Getting from this brief life outline to authorship of Shakespeare’s works sounds like a giant leap, indeed. Hudson predicates his theory on close textual analysis that reveals uncanny parallels between the content and wording of the plays and the knowledge and background of Bassano Lanyer. Hudson ticks them off, one by one: the wealth of musical references throughout the plays (300% more, he says, than found in any other contemporary playwright); the detailed knowledge of Italy and use of Italian sources for many of the plays; the use of Hebrew phrases in at least two plays; the frequency with which characters named Emilia, Bassano and variants thereof appear; and all that cross-dressing and those strong female characters….All—and much more, including similarities between Bassano Lanyer’s published poems and those of Shakespeare—specifically point to Bassano Lanyer as the true author of Shakespeare’s works, Hudson believes.
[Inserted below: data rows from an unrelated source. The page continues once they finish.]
(* ===== verification/Ledger.v ===== *)
(** * Ledger: what the pool parsers share.

    A transaction output is decoded by an external library; the parsers see its
    amount and, when it carries native assets, the policies, the names under a
    policy and the amount of an asset. [getAssetAmount] and the extraction of
    the reserves are the same code in the parsers of Minswap, SundaeSwap, Splash
    and CSwap, and are stated once here. [PoolParser] is the interface that every
    parser implements, with what its callers rely on. *)
From S2P Require Import Prelude.
From S2P Require Import Text.
From S2P Require Import Float64.
From S2P Require Import Common.
From S2P Require Import Pool.
From S2P Require Import Cbor.

(** ** Transaction outputs *)

(** The native assets of an output, by the methods the parsers call. *)
Record MultiAsset := mkMultiAsset {
  Policies : list (list byte);
  Assets : list byte -> list (list byte);
  Asset : list byte -> list byte -> Z;
}.

Record TransactionOutput := mkTransactionOutput {
  to_Amount : Z;
  to_Assets : option MultiAsset;
}.

Class Ledger := {
  value : Type;
  (** [ledger.NewTransactionOutputFromCbor] *)
  NewTransactionOutputFromCbor : value -> option TransactionOutput;
  (** decoding into a [map[string]uint64] *)
  decode_value_map : value -> option (gmap string Z);
}.

(** [big.Int.Uint64]: the low 64 bits. *)
Definition Uint64 (z : Z) : Z := u64 z.

(** The length of a [Blake2b224] hash. *)
Definition policyHashLength : nat := 28.

Inductive asset_amount_error :=
| MalformedAsset
| NoNativeAssets
| InvalidPolicyIdLength
| AssetNotFound.

(** The two nested loops over policies and names. *)
Fixpoint find_name (assets : MultiAsset) (policy assetName : list byte) (names : list (list byte))
  : option Z :=
  match names with
  | [] => None
  | name :: rest =>
      if bool_decide (name = assetName) then Some (Uint64 (Asset assets policy name))
      else find_name assets policy assetName rest
  end.

Fixpoint find_policy (assets : MultiAsset) (policyHash assetName : list byte)
    (policies : list (list byte)) : option Z :=
  match policies with
  | [] => None
  | policy :: rest =>
      if bool_decide (policy = policyHash) then
        match find_name assets policy assetName (Assets assets policy) with
        | Some amount => Some amount
        | None => find_policy assets policyHash assetName rest
        end
      else find_policy assets policyHash assetName rest
  end.

Definition getAssetAmount (txOut : TransactionOutput) (policyId assetName : option (list byte))
  : result asset_amount_error Z :=
  if Nat.eqb (length (contents policyId)) 0 then
    if negb (Nat.eqb (length (contents assetName)) 0) then Err MalformedAsset
    else Ok (Uint64 (to_Amount txOut))
  else
    match to_Assets txOut with
    | None => Err NoNativeAssets
    | Some assets =>
        if negb (Nat.eqb (length (contents policyId)) policyHashLength)
        then Err InvalidPolicyIdLength
        else
          match find_policy assets (contents policyId) (contents assetName) (Policies assets) with
          | Some amount => Ok amount
          | None => Err AssetNotFound
          end
    end.

Lemma find_name_spec m p n names :
  find_name m p n names = if decide (n ∈ names) then Some (Uint64 (Asset m p n)) else None.
Proof.
  induction names as [|x names IH]; [done|]. cbn [find_name].
  case_bool_decide as E; [subst x; by rewrite decide_True by set_solver|].
  rewrite IH. apply decide_ext. set_solver.
Qed.

Lemma find_policy_spec m p n policies :
  find_policy m p n policies =
  if decide (p ∈ policies /\ n ∈ Assets m p) then Some (Uint64 (Asset m p n)) else None.
Proof.
  induction policies as [|x policies IH]; cbn [find_policy].
  { rewrite decide_False; [done | set_solver]. }
  case_bool_decide as E; [subst x; rewrite find_name_spec|]; [destruct (decide (n ∈ Assets m p))|].
  - by rewrite decide_True by set_solver.
  - rewrite IH, !decide_False; [done | set_solver..].
  - rewrite IH. apply decide_ext. set_solver.
Qed.

(** The amount of an asset in an output: the lovelace amount for the empty
    policy and name, and otherwise the amount under its policy and name, found
    exactly when the output lists the policy and the name under it, whatever the
    order in which the library lists them. Every error states its cause. *)
Theorem getAssetAmount_exact txOut policyId assetName :
  let p := contents policyId in
  let n := contents assetName in
  match getAssetAmount txOut policyId assetName with
  | Ok amount =>
      (p = [] /\ n = [] /\ amount = Uint64 (to_Amount txOut)) \/
      exists m, to_Assets txOut = Some m /\ length p = policyHashLength /\
        p ∈ Policies m /\ n ∈ Assets m p /\ amount = Uint64 (Asset m p n)
  | Err MalformedAsset => p = [] /\ n <> []
  | Err NoNativeAssets => p <> [] /\ to_Assets txOut = None
  | Err InvalidPolicyIdLength => p <> [] /\ length p <> policyHashLength
  | Err AssetNotFound =>
      p <> [] /\ exists m, to_Assets txOut = Some m /\ ~ (p ∈ Policies m /\ n ∈ Assets m p)
  end.
Proof.
  intros p n. unfold getAssetAmount. fold p n.
  destruct (Nat.eqb_spec (length p) 0) as [Hp|Hp].
  - apply length_zero_iff_nil in Hp.
    destruct (Nat.eqb_spec (length n) 0) as [Hn|Hn]; cbn [negb].
    + apply length_zero_iff_nil in Hn. by left.
    + split; [done|]. by intros ->.
  - assert (p <> []) by (by intros ->). destruct (to_Assets txOut) as [m|] eqn:Hm; [|done].
    destruct (Nat.eqb_spec (length p) policyHashLength) as [Hl|Hl]; cbn [negb]; [|done].
    rewrite find_policy_spec. case_decide as Hd; [right | split; [done|]]; exists m; naive_solver.
Qed.

Lemma getAssetAmount_range txOut policyId assetName amount :
  getAssetAmount txOut policyId assetName = Ok amount -> is_u64 amount.
Proof.
  pose proof (getAssetAmount_exact txOut policyId assetName) as H. cbv zeta in H.
  intros E. rewrite E in H. destruct H as [(_ & _ & ->)|(m & _ & _ & _ & _ & ->)]; apply u64_range.
Qed.

Definition sample_assets : MultiAsset := {|
  Policies := [repeat x01 28];
  Assets _ := [[x55]];
  Asset _ _ := 250;
|}.

(** ** Parsed pools *)

Inductive parse_error :=
| DecodeDatum
| InvalidIdentifier
| FeeOverflow
| InvalidFee
| InvalidFeeDenominators
| DecodeOutput
| AmountOfX (e : asset_amount_error)
| AmountOfY (e : asset_amount_error)
| UnsupportedVersion
| DecodeValue
| NoAda
| InvalidAmountZero
| NoNFT
| MultipleNFTs
| NoToken
| MultipleTokens
| InvalidAssetId
| DivideByZeroPanic.  (** the runtime panic of an integer division by zero *)

#[export] Instance asset_amount_error_eq_dec : EqDecision asset_amount_error.
Proof. solve_decision. Defined.
#[export] Instance parse_error_eq_dec : EqDecision parse_error.
Proof. solve_decision. Defined.

(** The [PoolState] of a protocol package; each package declares the same
    struct. *)
Record ParsedPool := mkParsedPool {
  pp_PoolId : string;
  pp_Protocol : string;
  pp_AssetX : AssetAmount;
  pp_AssetY : AssetAmount;
  pp_FeeNum : Z;
  pp_FeeDenom : Z;
  pp_Slot : Z;
  pp_TxHash : string;
  pp_TxIndex : Z;
  pp_Timestamp : Z;
}.

(** The wrappers of package [dex] copy the fields into a [dex.PoolState]. *)
Definition wrap_state (state : ParsedPool) : PoolState :=
  mkPoolState (pp_PoolId state) "" (pp_Protocol state) (pp_AssetX state) (pp_AssetY state)
    (pp_FeeNum state) (pp_FeeDenom state) (pp_Slot state) "" (pp_TxHash state)
    (pp_TxIndex state) (pp_Timestamp state) 0 false.

(** [extractReservesFromValue] *)
Definition extractReservesFromValue `{Ledger} (utxoValue : value) (classX classY : AssetClass)
  : result parse_error (Z * Z) :=
  match NewTransactionOutputFromCbor utxoValue with
  | None => Err DecodeOutput
  | Some txOut =>
      reserveX ← map_err AmountOfX (getAssetAmount txOut (PolicyId classX) (Name classX));
      reserveY ← map_err AmountOfY (getAssetAmount txOut (PolicyId classY) (Name classY));
      Ok (reserveX, reserveY)
  end.

Lemma extractReserves_ok `{Ledger} utxoValue cx cy x y :
  extractReservesFromValue utxoValue cx cy = Ok (x, y) ->
  exists txOut, NewTransactionOutputFromCbor utxoValue = Some txOut /\
    getAssetAmount txOut (PolicyId cx) (Name cx) = Ok x /\
    getAssetAmount txOut (PolicyId cy) (Name cy) = Ok y.
Proof.
  unfold extractReservesFromValue. destruct (NewTransactionOutputFromCbor utxoValue) as [o|]; [|done].
  destruct (getAssetAmount o (PolicyId cx) (Name cx)) eqn:E1; [|done].
  destruct (getAssetAmount o (PolicyId cy) (Name cy)) eqn:E2; [|done].
  intros [= -> ->]. by exists o.
Qed.

Lemma extractReserves_range `{Ledger} utxoValue cx cy x y :
  extractReservesFromValue utxoValue cx cy = Ok (x, y) -> is_u64 x /\ is_u64 y.
Proof. intros (o & _ & Hx & Hy)%extractReserves_ok. split; by eapply getAssetAmount_range. Qed.

(** What a parser promises about the pool it returns. *)
Record sound_pool (protocol txHash : string) (txIndex slot timestamp : Z) (s : ParsedPool) : Prop := {
  sound_X : is_u64 (aa_Amount (pp_AssetX s));
  sound_Y : is_u64 (aa_Amount (pp_AssetY s));
  sound_fee : 0 <= pp_FeeNum s <= pp_FeeDenom s;
  sound_denom : 0 < pp_FeeDenom s <= MaxUint64;
  sound_meta : pp_Protocol s = protocol /\ pp_TxHash s = txHash /\ pp_TxIndex s = txIndex /\
               pp_Slot s = slot /\ pp_Timestamp s = timestamp;
}.

(** [dex.PoolParser], with the contract that its implementations discharge. *)
Class PoolParser `{Cbor, Ledger} := {
  Protocol : string;
  ParsePoolDatum : raw -> value -> string -> Z -> Z -> Z -> result parse_error ParsedPool;
  ParsePoolDatum_sound : forall datum utxoValue txHash txIndex slot timestamp s,
    ParsePoolDatum datum utxoValue txHash txIndex slot timestamp = Ok s ->
    sound_pool Protocol txHash txIndex slot timestamp s;
}.

(** The wrapper of a parser in package [dex]. *)
Definition dex_ParsePoolDatum `{PoolParser} (datum : raw) (utxoValue : value) (txHash : string)
    (txIndex slot timestamp : Z) : result parse_error PoolState :=
  match ParsePoolDatum datum utxoValue txHash txIndex slot timestamp with
  | Err e => Err e
  | Ok state => Ok (wrap_state state)
  end.

Lemma dex_ParsePoolDatum_ok `{PoolParser} datum utxoValue txHash txIndex slot timestamp p :
  dex_ParsePoolDatum datum utxoValue txHash txIndex slot timestamp = Ok p ->
  exists s, p = wrap_state s /\ sound_pool Protocol txHash txIndex slot timestamp s.
Proof.
  unfold dex_ParsePoolDatum.
  destruct (ParsePoolDatum _ _ _ _ _ _) eqn:E; [|done]. intros [= <-]. eexists; split; [done|].
  by eapply ParsePoolDatum_sound.
Qed.

(** ** Pool identifiers *)

Definition dot : string := ".".
Definition underscore : string := "_".
Definition asset_text (policy name : option (list byte)) : string :=
  EncodeToString policy +:+ dot +:+ EncodeToString name.
(** ["<prefix>_%s.%s_%s.%s"] *)
Definition pair_id (prefix : string) (policyA nameA policyB nameB : option (list byte)) : string :=
  prefix +:+ underscore +:+ EncodeToString policyA +:+ dot +:+ EncodeToString nameA +:+ underscore +:+
  EncodeToString policyB +:+ dot +:+ EncodeToString nameB.

Lemma hex_free c s : hex_value c = None -> char_free c (EncodeToString s) = true.
Proof. apply char_free_hex. Qed.

Lemma asset_text_inj p n p' n' :
  asset_text p n = asset_text p' n' -> mkAssetClass p n ≡ mkAssetClass p' n'.
Proof.
  intros H. apply append_sep_inj in H as [Hp Hn]; [|by apply hex_free..].
  split; by apply EncodeToString_inj.
Qed.

Lemma pair_id_inj prefix pA nA pB nB pA' nA' pB' nB' :
  pair_id prefix pA nA pB nB = pair_id prefix pA' nA' pB' nB' <->
  mkAssetClass pA nA ≡ mkAssetClass pA' nA' /\ mkAssetClass pB nB ≡ mkAssetClass pB' nB'.
Proof.
  unfold pair_id. split.
  - intros H. do 2 apply append_inj_l in H.
    apply append_sep_inj in H as [HpA H]; [|by apply hex_free..].
    apply append_sep_inj in H as [HnA H]; [|by apply hex_free..].
    split; [split; by apply EncodeToString_inj | by apply asset_text_inj].
  - intros [[HpA HnA] [HpB HnB]]. cbn [PolicyId Name] in *. unfold EncodeToString. congruence.
Qed.

(** ** A concrete ledger *)

(** An output and the map of its value, as one value. *)
#[export] Instance sample_ledger : Ledger := {|
  value := TransactionOutput * gmap string Z;
  NewTransactionOutputFromCbor v := Some v.1;
  decode_value_map v := Some v.2;
|}.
But why would she keep her authorship a secret? According to Hudson, she did so to hide the blasphemous allegorical meanings she embedded within the plays—and to shield herself and her family from severe punishment meted out to religious dissidents. How blasphemous are those allegories? In his view, Bassano Lanyer intended A Midsummer Night’s Dream as a multi-tiered allegory about the destruction of Jerusalem and a cutting religious satire of the Gospels. As You Like It, he believes, can be de-coded as a revenge drama directed against the Roman emperors who waged war against the Jews. A deeper allegorical reading of The Merchant of Venice turns its anti-Semitic message inside out, he suggests. Hudson’s theater company, the Dark Lady Players, has so far produced versions of A Midsummer Night’s Dream and As You Like It that underscore these points.

As intriguing as Hudson’s hypothesis is, he has a long road ahead convincing others. According to Kari Boyd McBride, a professor of women’s studies and English literature at the University of Arizona, Hudson’s theory, like other alternative authorship theories, “doesn’t merit consideration…there’s no reason to think that [Lanyer] even knew Shakespeare.”

Nonetheless, the poems Amelia Bassano Lanyer signed with her own name deserve reading in their own right.